The Amendment provides for an increase in the aggregate senior revolving credit facility from $538 million to $585 million and extends the maturity date to August 26, 2019. In addition, the Company will have the right to seek an increase in the aggregate senior revolving credit facility of up to $65 million (resulting in a maximum aggregate senior revolving credit facility of $650 million) without the consent of any Lenders other than those participating in the increase, subject to the terms and conditions of the Amendment. The Amendment also amends the definition of Eligible Contracts to include up to $60 million of unsecured loan receivables and certain small loan receivables having not more than two payment deferrals in a rolling 12-month period.

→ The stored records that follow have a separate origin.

Lemma parse_call_spec toks name args :
  parse_call toks = Some (name, args) → texts_ok toks → Pure toks →
  Forall (λ a, texts_ok a ∧ (length a < length toks)%nat ∧ Pure a) args ∧ args ≠ [] ∧
  impure_name name = false ∧ name ≠ "effect"%string ∧
  Z.of_nat (String.length name) + args_bytes args + Z.of_nat (length args) + 1 <= text_bytes toks.
Proof.
  destruct toks as [|t rest]; [done|]. cbn [parse_call]. destruct (tok_is_ident t) eqn:Hid; [|done].
  intros H [Ht Ho]%Forall_cons Hp. pose proof (skip_trivia_texts rest Ho) as Hs. pose proof (skip_trivia_length rest) as Hl.
  pose proof (skip_trivia_bytes rest) as Hb. destruct (pure_app [t] rest Hp) as [_ Hps%skip_trivia_pure].
  cbn [check_proc_macro_purity] in Hp. unfold impure_at in Hp. cbn [negb] in H.
  destruct (skip_trivia_toks rest) as [|p inner]; [done|]. destruct (kind_eqb (tok_kind p) L_PAREN) eqn:Ek; [|done]. cbn [negb] in H.
  destruct (until_close 1 inner) as [i|] eqn:Ei; [|done]. injection H as <- <-. apply Forall_cons in Hs as [Hpt Hin].
  destruct (until_close_spec 1 inner i Ei Hin) as (Hi & Hil & Hib & after & ->).
  apply (pure_app [p]) in Hps as [_ [Hps _]%pure_app].
  destruct (split_args_spec 0 [] i) as [HF HB]; [constructor|done|done|].
  rewrite text_bytes_cons in Hb |- *. change (text_bytes []) with 0 in HB. cbn [length] in Hl |- *. pose proof (text_pos p Hpt).
  apply kind_eqb_eq in Ek. rewrite Ek, Hid in Hp.
  split_and!; [|apply split_args_cons| | |lia].
  - eapply Forall_impl; [exact HF|]. cbn. intros a (? & ? & ?). split_and!; [done|lia|done].
  - destruct (impure_name (tok_text t)); [|done]. rewrite andb_false_r in Hp. done.
  - intros E. by destruct Ht as [_ []].
Qed.
(** [None] is a panic. *)
Definition expand_format_call (args : list rstr) : option (Res FormatExpandError rstr) :=
  match args with
  | [] => Some (Err EmptyArgList)
  | a0 :: given =>
      let template_src := trim a0 in
      match decode_string_literal template_src with
      | None => Some (Err NotAStringLiteral)
      | Some template =>
          if negb (arg_is_string_literal template_src) then Some (Err NotAStringLiteral)
          else
            match parse_template template with
            | Err e => Some (Err e)
            | Ok pieces =>
                let pos_needed := length (List.filter is_positional pieces) in
                if (length given <? pos_needed)%nat then Some (Err (NotEnoughArgs pos_needed (length given)))
                else if (pos_needed <? length given)%nat then Some (Err (TooManyArgs pos_needed (length given)))
                else match pieces with
                     | [] => Some (Ok [34; 34])
                     | _ => cs ← chunks pieces given; Some (Ok (join_chunks cs))
                     end
            end
      end
  end.
End format.

(** ** Theorems of [format!]

    The reference printer of templates and specs, and that the parsers of
    [format.rs] are its inverse. *)

(** ** The printer *)

Definition align_char (a : Alignment) : Z := match a with Left => 60 | Right => 62 | Center => 94 end.

Definition type_chars (k : ConvKind) : list Z :=
  match k with Display => [] | HexLower => [120] | HexUpper => [88] | Debug => [63] | Binary => [98] | Octal => [111] end.

Definition flag (b : bool) (c : Z) : list Z := if b then [c] else [].

Definition print_width (w : option Z) : list Z := match w with Some w => display_u64 w | None => [] end.
Definition print_precision (p : option Z) : list Z := match p with Some p => 46 :: display_u64 p | None => [] end.
Definition print_align (s : FormatSpec) : list Z := match fs_align s with Some a => [fs_fill s; align_char a] | None => [] end.

Definition print_spec (s : FormatSpec) : list Z :=
  print_align s ++ flag (fs_sign_plus s) 43 ++ flag (fs_alternate s) 35 ++ flag (fs_zero_pad s) 48
  ++ print_width (fs_width s) ++ print_precision (fs_precision s) ++ type_chars (fs_kind s).

(** A spec the grammar can denote: no fill or zero flag without an alignment,
    no width 0 without the zero flag, and 32-bit numbers. *)
Definition u32_opt (o : option Z) : Prop := ∀ n, o = Some n → 0 <= n < 2 ^ 32.
Record normal (s : FormatSpec) : Prop := {
  nm_align : fs_align s = None → fs_fill s = 32 ∧ fs_zero_pad s = false;
  nm_width : fs_zero_pad s = false → fs_width s ≠ Some 0;
  nm_u32 : u32_opt (fs_width s) ∧ u32_opt (fs_precision s)
}.

Definition print_colon (s : FormatSpec) : list Z := match print_spec s with [] => [] | p => 58 :: p end.
Definition escape_brace (c : Z) : list Z := if c =? 123 then [123; 123] else if c =? 125 then [125; 125] else [c].

Definition print_piece (p : FormatPiece) : list Z :=
  match p with
  | Literal s => s ≫= escape_brace
  | Positional spec => [123] ++ print_colon spec ++ [125]
  | Named ident spec => [123] ++ ident ++ print_colon spec ++ [125]
  end.

Definition print_template (ps : list FormatPiece) : list Z := ps ≫= print_piece.

Notation ascii_text := (Forall (λ c : Z, 0 <= c < 128)) (only parsing).

Definition spec_ok (s : FormatSpec) : Prop := normal s ∧ 0 <= fs_fill s < 128 ∧ fs_fill s ≠ 125.

(** No two literals in a row, none empty. *)
Fixpoint pieces_ok (after_literal : bool) (ps : list FormatPiece) : Prop :=
  match ps with
  | [] => True
  | Literal s :: ps => after_literal = false ∧ s ≠ [] ∧ ascii_text s ∧ pieces_ok true ps
  | Positional spec :: ps => spec_ok spec ∧ pieces_ok false ps
  | Named ident spec :: ps => is_identifier ident = true ∧ spec_ok spec ∧ pieces_ok false ps
  end.

(** ** Numbers *)

Lemma decimal_head k n : 0 < n < 10 ^ Z.of_nat k → ∃ c s, decimal k n = c :: s ∧ 49 <= c <= 57.
Proof.
  revert n. induction k as [|k IH]; intros n Hn; [change (10 ^ Z.of_nat 0) with 1 in Hn; lia|]. cbn [decimal].
  destruct (Z.ltb_spec n 10).
  - rewrite Z.mod_small by lia. exists (48 + n), []. split; [done|lia].
  - destruct (IH (n / 10)) as (c & s & -> & Hc); [|by exists c, (s ++ [48 + n mod 10])].
    split; [apply Z.div_str_pos; lia|]. apply Z.div_lt_upper_bound; [lia|]. rewrite Nat2Z.inj_succ, Z.pow_succ_r in Hn by lia. lia.
Qed.

Lemma display_head n : 0 < n < 2 ^ 64 → ∃ c s, display_u64 n = c :: s ∧ 49 <= c <= 57.
Proof. intros H. apply decimal_head. assert (2 ^ 64 < 10 ^ 20) by done. change (10 ^ Z.of_nat 20) with (10 ^ 20). lia. Qed.

Lemma is_digit_ascii c : is_digit c → MacroFormat.is_ascii_digit c = true.
Proof. unfold is_digit, MacroFormat.is_ascii_digit. lia. Qed.

Lemma digit_run_app ds rest :
  Forall is_digit ds → match rest with c :: _ => MacroFormat.is_ascii_digit c = false | [] => True end →
  digit_run (ds ++ rest) = (ds, rest).
Proof.
  intros H Hr. induction H as [|c ds Hc H IH]; cbn [app digit_run].
  - destruct rest as [|c rest]; [done|]. cbn. by rewrite Hr.
  - by rewrite (is_digit_ascii c Hc), IH.
Qed.

Lemma parse_u32_display n : 0 <= n < 2 ^ 32 → parse_u32 (display_u64 n) = Some n.
Proof.
  intros H. unfold parse_u32. rewrite display_parse by (split; lia). by rewrite (proj2 (Z.ltb_lt n (2 ^ 32))) by lia.
Qed.

Lemma digits_nonneg acc s n : 0 <= acc → digits acc s = Some n → 0 <= n.
Proof.
  revert acc. induction s as [|c s IH]; intros acc Ha; cbn [digits]; [by intros [= <-]|].
  destruct ((48 <=? c) && (c <=? 57)) eqn:E; [|done]. destruct (_ <? _); [|done]. apply IH. lia.
Qed.

Lemma parse_u32_range s n : parse_u32 s = Some n → 0 <= n < 2 ^ 32.
Proof.
  unfold parse_u32. destruct (digits 0 s) as [m|] eqn:E; [|done]. destruct (Z.ltb_spec m (2 ^ 32)); [|done]. intros [= <-].
  split; [by eapply digits_nonneg|done].
Qed.

(** ** Specs *)

Definition hd_in (P : Z → Prop) (cs : list Z) : Prop := match cs with c :: _ => P c | [] => True end.

Lemma hd_in_app P a b : hd_in P a → hd_in P b → hd_in P (a ++ b).
Proof. by destruct a. Qed.

Lemma hd_in_impl (P Q : Z → Prop) cs : (∀ c, P c → Q c) → hd_in P cs → hd_in Q cs.
Proof. destruct cs; cbn; auto. Qed.

(** What may follow the precision, the width and the flags. *)
Definition type_head (c : Z) : Prop := c = 120 ∨ c = 88 ∨ c = 63 ∨ c = 98 ∨ c = 111.
Definition point_head (c : Z) : Prop := c = 46 ∨ type_head c.

Lemma type_hd k : hd_in type_head (type_chars k).
Proof. unfold type_head. destruct k; cbn; tauto. Qed.

Lemma precision_hd p k : hd_in point_head (print_precision p ++ type_chars k).
Proof. destruct p; cbn; [by left|]. eapply hd_in_impl; [|apply type_hd]. by right. Qed.

Lemma width_hd z w p k :
  (z = false → w ≠ Some 0) → u32_opt w →
  hd_in (λ c, (if z then 48 else 49) <= c <= 57 ∨ point_head c) (print_width w ++ print_precision p ++ type_chars k).
Proof.
  intros Hz Hw. destruct w as [w|]; cbn [print_width]; [|eapply hd_in_impl; [|apply precision_hd]; tauto].
  specialize (Hw w eq_refl). destruct (decide (w = 0)) as [->|Hne].
  - destruct z; [|by destruct Hz]. change (display_u64 0) with [48]. left. lia.
  - destruct (display_head w) as (c & s & -> & Hc); [lia|]. left. destruct z; lia.
Qed.

Lemma take_flag_print f b rest : hd_in (λ c, c ≠ f) rest → take_flag f (flag b f ++ rest) = (b, rest).
Proof.
  destruct b; cbn; [by rewrite Z.eqb_refl|]. destruct rest as [|c rest]; cbn; [done|]. intros H. by rewrite (proj2 (Z.eqb_neq c f)).
Qed.

Lemma head_is_false c cs : hd_in (λ x, x ≠ c) cs → head_is c cs = false.
Proof. destruct cs as [|x cs]; cbn; [done|]. intros H. by apply Z.eqb_neq. Qed.

Lemma digit_run_display n rest :
  0 <= n < 2 ^ 32 → hd_in (λ c, MacroFormat.is_ascii_digit c = false) rest → digit_run (display_u64 n ++ rest) = (display_u64 n, rest).
Proof. intros Hn Hr. apply digit_run_app; [apply display_digits; split; lia|by destruct rest]. Qed.

Lemma display_cons n : 0 <= n < 2 ^ 32 → ∃ c s, display_u64 n = c :: s ∧ is_digit c.
Proof.
  intros Hn. pose proof (display_digits n ltac:(split; lia)) as Hd. destruct (display_nonempty n) as (s & c & E).
  destruct (display_u64 n) as [|d t]; [by destruct s|]. apply Forall_cons in Hd as [? _]. by exists d, t.
Qed.

Lemma take_width_print raw pos w rest :
  u32_opt w → hd_in point_head rest → take_width raw pos (print_width w ++ rest) = Ok (w, rest).
Proof.
  intros Hw Hr. destruct w as [w|]; cbn [print_width app].
  - specialize (Hw w eq_refl). destruct (display_cons w Hw) as (c & s & E & Hc). unfold take_width. rewrite E at 1. cbn [app].
    rewrite (is_digit_ascii c Hc), digit_run_display; [|done|].
    2: { eapply hd_in_impl; [|exact Hr]. intros x [->|[->|[->|[->|[->| ->]]]]]; done. }
    rewrite head_is_false, parse_u32_display; [done|done|]. eapply hd_in_impl; [|exact Hr]. intros x [->|[->|[->|[->|[->| ->]]]]]; done.
  - destruct rest as [|c rest]; [done|]. cbn in Hr |- *. destruct Hr as [->|[->|[->|[->|[->| ->]]]]]; done.
Qed.
(** What [rx.await] gives an ask, once its channel delivered or closed. *)
Definition end_ask (id : Z) (m : Mesh) : option (Res MeshError RouteReply) :=
  match answers (correlations m) !! id with
  | Some (Reply _ b) => Some (Ok (RROk b))
  | Some (Error _ kind message) => Some (Ok (RRErr kind message))
  | Some _ => Some (Err (MWire (Decode "unexpected reply frame")))
  | None => if bool_decide (id ∈ closed (correlations m)) then Some (Err (MWire (Decode "ask correlation oneshot closed"))) else None
  end.

(** The dialer saw the peer of [n] go. *)
Definition peer_lost (n : NodeId) (m : Mesh) : Mesh := with_table m (fail_targeting_node n (correlations m)).

Definition mesh_shutdown (cid : Z) : WireFrame := Error cid "mesh_shutdown" "cluster mesh shutting down".

Definition shutdown (m : Mesh) : Mesh := mkMesh (self_node m) ∅ (fail_all_with mesh_shutdown (correlations m)).

(** ** Tasks *)

(** The operations of the tasks.  [ACheck] is the part of [route_async] before
    its await, [APush] the await: the frame waits for room in the queue;
    [ask] is the id of the [AskGuard] that is alive.  [ATake id o] takes the
    sender out of [pending], [AFinish id o] sends [o] on it, or drops it. *)
Inductive Action : Type :=
  | AInsert (id : Z)
  | ATarget (id : Z) (n : NodeId)
  | ACheck (f : WireFrame) (ask : option Z)
  | APush (n : NodeId) (f : WireFrame) (ask : option Z)
  | AWait (id : Z)
  | ADel (id : Z)
  | ATake (id : Z) (o : option WireFrame)
  | AFinish (id : Z) (o : option WireFrame)
  | AUnpeer (n : NodeId).

(** [AskGuard::drop], and what a failed [route_async] runs. *)
Definition guard (id : Z) : list Action := [ADel id; ATake id None].
Definition on_fail (ask : option Z) : list Action := match ask with Some id => guard id | None => [] end.

(** [route_ask_impl] after it took its id. *)
Definition ask_actions (id : Z) (from to : AgentAddr) (msg : string) (msg_bytes : list Z) : list Action :=
  [AInsert id; ATarget id (node to); ACheck (Ask from to msg msg_bytes id) (Some id); AWait id].

Definition complete_actions (f : WireFrame) (id : Z) : list Action := [ADel id; ATake id (Some f)].
Definition fail_actions (frame_for : Z → WireFrame) (ids : list Z) : list Action := ids ≫= λ id, complete_actions (frame_for id) id.

(** The demux task at a frame. *)
Definition demux_actions (env : InboundFrame) : list Action :=
  match frame env with Reply c _ | Error c _ _ => complete_actions (frame env) c | _ => [] end.

Definition shutdown_actions (ids : list Z) (ns : list NodeId) : list Action := fail_actions mesh_shutdown ids ++ (AUnpeer <$> ns).

(** One operation of a task: the mesh and the rest of the task after it. *)
Inductive act (m : Mesh) : Action → list Action → Mesh → list Action → Prop :=
  | x_insert id k : act m (AInsert id) k (with_table m (insert_pending id (correlations m))) k
  | x_target id n k : act m (ATarget id n) k (with_table m (insert_target id n (correlations m))) k
  | x_check f ask k n p : route_check m f = Ok (n, p) → act m (ACheck f ask) k m (APush n f ask :: k)
  | x_refused f ask k e : route_check m f = Err e → act m (ACheck f ask) k m (on_fail ask)
  | x_push n f ask k p : peers m !! n = Some p → alive p = true → (length (queue p) < PEER_TX_CAPACITY)%nat →
      act m (APush n f ask) k (with_peers m (<[n := mkPeer true (queue p ++ [f])]> (peers m))) k
  (** the peer was replaced in the map while the frame waited *)
  | x_push_old n f ask k : act m (APush n f ask) k m k
  (** its writer ended, or the future was dropped *)
  | x_push_end n f ask k : act m (APush n f ask) k m (on_fail ask)
  | x_answered id f k : answers (correlations m) !! id = Some f → act m (AWait id) k m k
  (** the channel closed, or the future was dropped *)
  | x_gone id k : act m (AWait id) k m (guard id)
  | x_del id k : act m (ADel id) k (with_table m (remove_target id (correlations m))) k
  | x_take id o k t : remove_pending id (correlations m) = Some t → act m (ATake id o) k (with_table m t) (AFinish id o :: k)
  | x_miss id o k : remove_pending id (correlations m) = None → act m (ATake id o) k m k
  | x_send id f k : act m (AFinish id (Some f)) k (with_table m (deliver id f (correlations m))) k
  | x_close id k : act m (AFinish id None) k (with_table m (drop_sender id (correlations m))) k
  | x_unpeer n k : act m (AUnpeer n) k (with_peers m (delete n (peers m))) k.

The Amendment also requires that the Borrowers deliver certain post-closing opinions of counsel regarding the compliance with applicable law of certain forms of lending contract used by the Borrowers in the ordinary course of business.
The foregoing description is a summary of the material terms of the Amendment. This summary does not purport to be complete and is qualified in its entirety by reference to the Amendment, which is included as Exhibit 10.1 to this Current Report on Form 8-K and is incorporated herein by reference. On August 29, 2016, the Company issued a press release announcing the Amendment. A copy of this press release is filed as Exhibit 99.1 hereto and is incorporated herein by reference.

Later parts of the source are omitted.